• Exercise requirements
Starting at the line with "assert (Hsel : forall" and going on through the line with "destruct (L1 i", reproduce each line in the records below exactly and nothing more.

• Source data
────────────────────

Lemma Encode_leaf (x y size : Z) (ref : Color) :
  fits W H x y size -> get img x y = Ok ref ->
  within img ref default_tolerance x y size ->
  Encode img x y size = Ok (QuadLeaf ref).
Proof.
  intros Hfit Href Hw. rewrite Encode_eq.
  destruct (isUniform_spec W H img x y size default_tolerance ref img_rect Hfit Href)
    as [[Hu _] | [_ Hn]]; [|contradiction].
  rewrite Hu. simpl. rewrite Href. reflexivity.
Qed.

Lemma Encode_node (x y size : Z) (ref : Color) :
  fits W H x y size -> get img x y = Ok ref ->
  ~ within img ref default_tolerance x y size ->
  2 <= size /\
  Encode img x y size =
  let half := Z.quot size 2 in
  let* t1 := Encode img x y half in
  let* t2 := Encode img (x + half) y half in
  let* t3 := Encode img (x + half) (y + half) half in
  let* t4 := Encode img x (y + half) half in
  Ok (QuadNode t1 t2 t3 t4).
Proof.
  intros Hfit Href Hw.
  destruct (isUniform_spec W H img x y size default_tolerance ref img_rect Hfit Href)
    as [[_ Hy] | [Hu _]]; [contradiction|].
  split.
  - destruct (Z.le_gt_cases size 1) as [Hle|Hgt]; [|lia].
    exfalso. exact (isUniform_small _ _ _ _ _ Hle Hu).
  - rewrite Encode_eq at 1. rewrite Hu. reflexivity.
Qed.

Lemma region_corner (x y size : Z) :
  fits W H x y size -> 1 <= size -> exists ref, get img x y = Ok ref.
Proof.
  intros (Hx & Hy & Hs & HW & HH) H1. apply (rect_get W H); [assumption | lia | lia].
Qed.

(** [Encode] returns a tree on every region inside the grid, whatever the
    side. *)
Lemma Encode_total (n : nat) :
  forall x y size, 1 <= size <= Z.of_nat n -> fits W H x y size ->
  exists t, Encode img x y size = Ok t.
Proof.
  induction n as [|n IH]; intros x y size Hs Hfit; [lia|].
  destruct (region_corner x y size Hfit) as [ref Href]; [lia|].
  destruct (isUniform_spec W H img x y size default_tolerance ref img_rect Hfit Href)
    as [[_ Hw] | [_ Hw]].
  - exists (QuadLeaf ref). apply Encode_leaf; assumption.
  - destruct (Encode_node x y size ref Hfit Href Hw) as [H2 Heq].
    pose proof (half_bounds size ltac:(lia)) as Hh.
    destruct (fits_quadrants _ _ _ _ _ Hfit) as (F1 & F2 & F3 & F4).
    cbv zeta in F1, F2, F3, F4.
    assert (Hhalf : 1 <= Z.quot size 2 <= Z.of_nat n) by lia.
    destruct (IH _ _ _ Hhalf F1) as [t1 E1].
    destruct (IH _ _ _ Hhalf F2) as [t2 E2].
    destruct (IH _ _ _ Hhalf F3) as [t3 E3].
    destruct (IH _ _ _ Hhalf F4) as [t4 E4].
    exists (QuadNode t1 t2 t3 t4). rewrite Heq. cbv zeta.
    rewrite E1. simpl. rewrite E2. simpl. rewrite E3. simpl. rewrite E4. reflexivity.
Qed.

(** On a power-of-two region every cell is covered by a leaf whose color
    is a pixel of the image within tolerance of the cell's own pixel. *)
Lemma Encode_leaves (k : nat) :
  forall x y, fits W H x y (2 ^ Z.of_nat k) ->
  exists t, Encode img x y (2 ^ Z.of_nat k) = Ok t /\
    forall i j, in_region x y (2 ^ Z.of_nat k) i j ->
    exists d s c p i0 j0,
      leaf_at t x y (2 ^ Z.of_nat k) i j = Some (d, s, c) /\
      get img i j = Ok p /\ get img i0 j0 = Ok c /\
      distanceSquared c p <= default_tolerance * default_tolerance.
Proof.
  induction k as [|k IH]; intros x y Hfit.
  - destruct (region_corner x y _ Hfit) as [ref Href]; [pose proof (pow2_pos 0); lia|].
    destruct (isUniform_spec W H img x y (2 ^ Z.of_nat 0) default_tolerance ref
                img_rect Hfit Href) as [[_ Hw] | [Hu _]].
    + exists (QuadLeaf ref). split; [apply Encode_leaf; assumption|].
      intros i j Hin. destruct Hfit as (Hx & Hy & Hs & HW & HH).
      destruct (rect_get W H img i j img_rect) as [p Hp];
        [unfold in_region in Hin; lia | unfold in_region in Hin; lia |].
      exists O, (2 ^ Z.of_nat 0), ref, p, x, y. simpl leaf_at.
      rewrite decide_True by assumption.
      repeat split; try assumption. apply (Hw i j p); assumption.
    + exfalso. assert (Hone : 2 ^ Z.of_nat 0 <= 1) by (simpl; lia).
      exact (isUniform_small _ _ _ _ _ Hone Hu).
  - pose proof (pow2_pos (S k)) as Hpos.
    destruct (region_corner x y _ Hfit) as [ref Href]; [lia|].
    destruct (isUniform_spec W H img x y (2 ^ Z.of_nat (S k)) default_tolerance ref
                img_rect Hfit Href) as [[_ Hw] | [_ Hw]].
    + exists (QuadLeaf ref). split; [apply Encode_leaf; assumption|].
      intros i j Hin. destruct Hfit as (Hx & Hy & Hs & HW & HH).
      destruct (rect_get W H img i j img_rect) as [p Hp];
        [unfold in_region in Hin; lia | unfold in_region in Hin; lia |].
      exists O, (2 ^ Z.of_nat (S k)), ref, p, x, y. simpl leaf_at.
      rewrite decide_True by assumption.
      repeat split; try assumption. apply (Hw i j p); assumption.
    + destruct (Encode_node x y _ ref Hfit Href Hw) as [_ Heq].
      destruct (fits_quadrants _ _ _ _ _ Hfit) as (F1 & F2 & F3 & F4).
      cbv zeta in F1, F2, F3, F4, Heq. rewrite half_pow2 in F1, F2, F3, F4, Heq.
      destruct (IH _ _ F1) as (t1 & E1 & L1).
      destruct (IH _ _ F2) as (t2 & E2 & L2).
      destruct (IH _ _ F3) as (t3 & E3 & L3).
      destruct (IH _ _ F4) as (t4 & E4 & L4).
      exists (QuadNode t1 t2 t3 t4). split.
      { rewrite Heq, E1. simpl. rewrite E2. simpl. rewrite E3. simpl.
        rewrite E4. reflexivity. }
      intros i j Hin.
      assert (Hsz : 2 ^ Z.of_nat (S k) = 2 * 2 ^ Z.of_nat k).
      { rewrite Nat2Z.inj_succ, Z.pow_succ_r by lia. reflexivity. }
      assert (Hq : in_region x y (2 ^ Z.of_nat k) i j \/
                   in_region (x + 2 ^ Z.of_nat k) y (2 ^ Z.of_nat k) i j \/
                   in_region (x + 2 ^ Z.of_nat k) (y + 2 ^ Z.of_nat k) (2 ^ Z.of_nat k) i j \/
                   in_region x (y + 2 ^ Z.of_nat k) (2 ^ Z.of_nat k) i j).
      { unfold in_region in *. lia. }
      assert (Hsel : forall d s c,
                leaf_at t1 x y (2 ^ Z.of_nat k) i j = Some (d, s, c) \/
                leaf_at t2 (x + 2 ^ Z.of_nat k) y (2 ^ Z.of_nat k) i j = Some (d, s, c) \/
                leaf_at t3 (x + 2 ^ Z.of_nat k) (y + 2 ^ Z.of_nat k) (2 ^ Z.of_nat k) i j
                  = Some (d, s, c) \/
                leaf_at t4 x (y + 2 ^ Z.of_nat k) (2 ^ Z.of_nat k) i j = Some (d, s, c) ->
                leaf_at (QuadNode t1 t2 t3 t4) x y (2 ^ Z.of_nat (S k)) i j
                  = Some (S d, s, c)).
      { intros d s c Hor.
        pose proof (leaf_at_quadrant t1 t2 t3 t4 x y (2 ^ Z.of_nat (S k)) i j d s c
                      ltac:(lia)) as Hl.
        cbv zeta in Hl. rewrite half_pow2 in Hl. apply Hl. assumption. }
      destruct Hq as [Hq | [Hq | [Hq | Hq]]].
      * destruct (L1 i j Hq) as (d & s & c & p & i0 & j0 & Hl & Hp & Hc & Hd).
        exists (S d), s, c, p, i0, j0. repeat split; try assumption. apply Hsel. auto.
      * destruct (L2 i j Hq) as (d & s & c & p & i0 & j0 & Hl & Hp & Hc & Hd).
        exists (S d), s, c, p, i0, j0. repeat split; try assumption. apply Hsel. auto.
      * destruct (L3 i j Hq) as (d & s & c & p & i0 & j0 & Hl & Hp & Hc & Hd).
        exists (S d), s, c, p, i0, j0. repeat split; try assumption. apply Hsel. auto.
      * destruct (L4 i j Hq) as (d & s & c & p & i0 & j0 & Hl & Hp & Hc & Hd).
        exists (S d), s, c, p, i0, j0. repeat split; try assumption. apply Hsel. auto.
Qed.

────────────────────

• Result
      assert (Hsel : forall d s c,
                leaf_at t1 x y (2 ^ Z.of_nat k) i j = Some (d, s, c) \/
                leaf_at t2 (x + 2 ^ Z.of_nat k) y (2 ^ Z.of_nat k) i j = Some (d, s, c) \/
                leaf_at t3 (x + 2 ^ Z.of_nat k) (y + 2 ^ Z.of_nat k) (2 ^ Z.of_nat k) i j
                  = Some (d, s, c) \/
                leaf_at t4 x (y + 2 ^ Z.of_nat k) (2 ^ Z.of_nat k) i j = Some (d, s, c) ->
                leaf_at (QuadNode t1 t2 t3 t4) x y (2 ^ Z.of_nat (S k)) i j
                  = Some (S d, s, c)).
      { intros d s c Hor.
        pose proof (leaf_at_quadrant t1 t2 t3 t4 x y (2 ^ Z.of_nat (S k)) i j d s c
                      ltac:(lia)) as Hl.
        cbv zeta in Hl. rewrite half_pow2 in Hl. apply Hl. assumption. }
      destruct Hq as [Hq | [Hq | [Hq | Hq]]].
      * destruct (L1 i j Hq) as (d & s & c & p & i0 & j0 & Hl & Hp & Hc & Hd).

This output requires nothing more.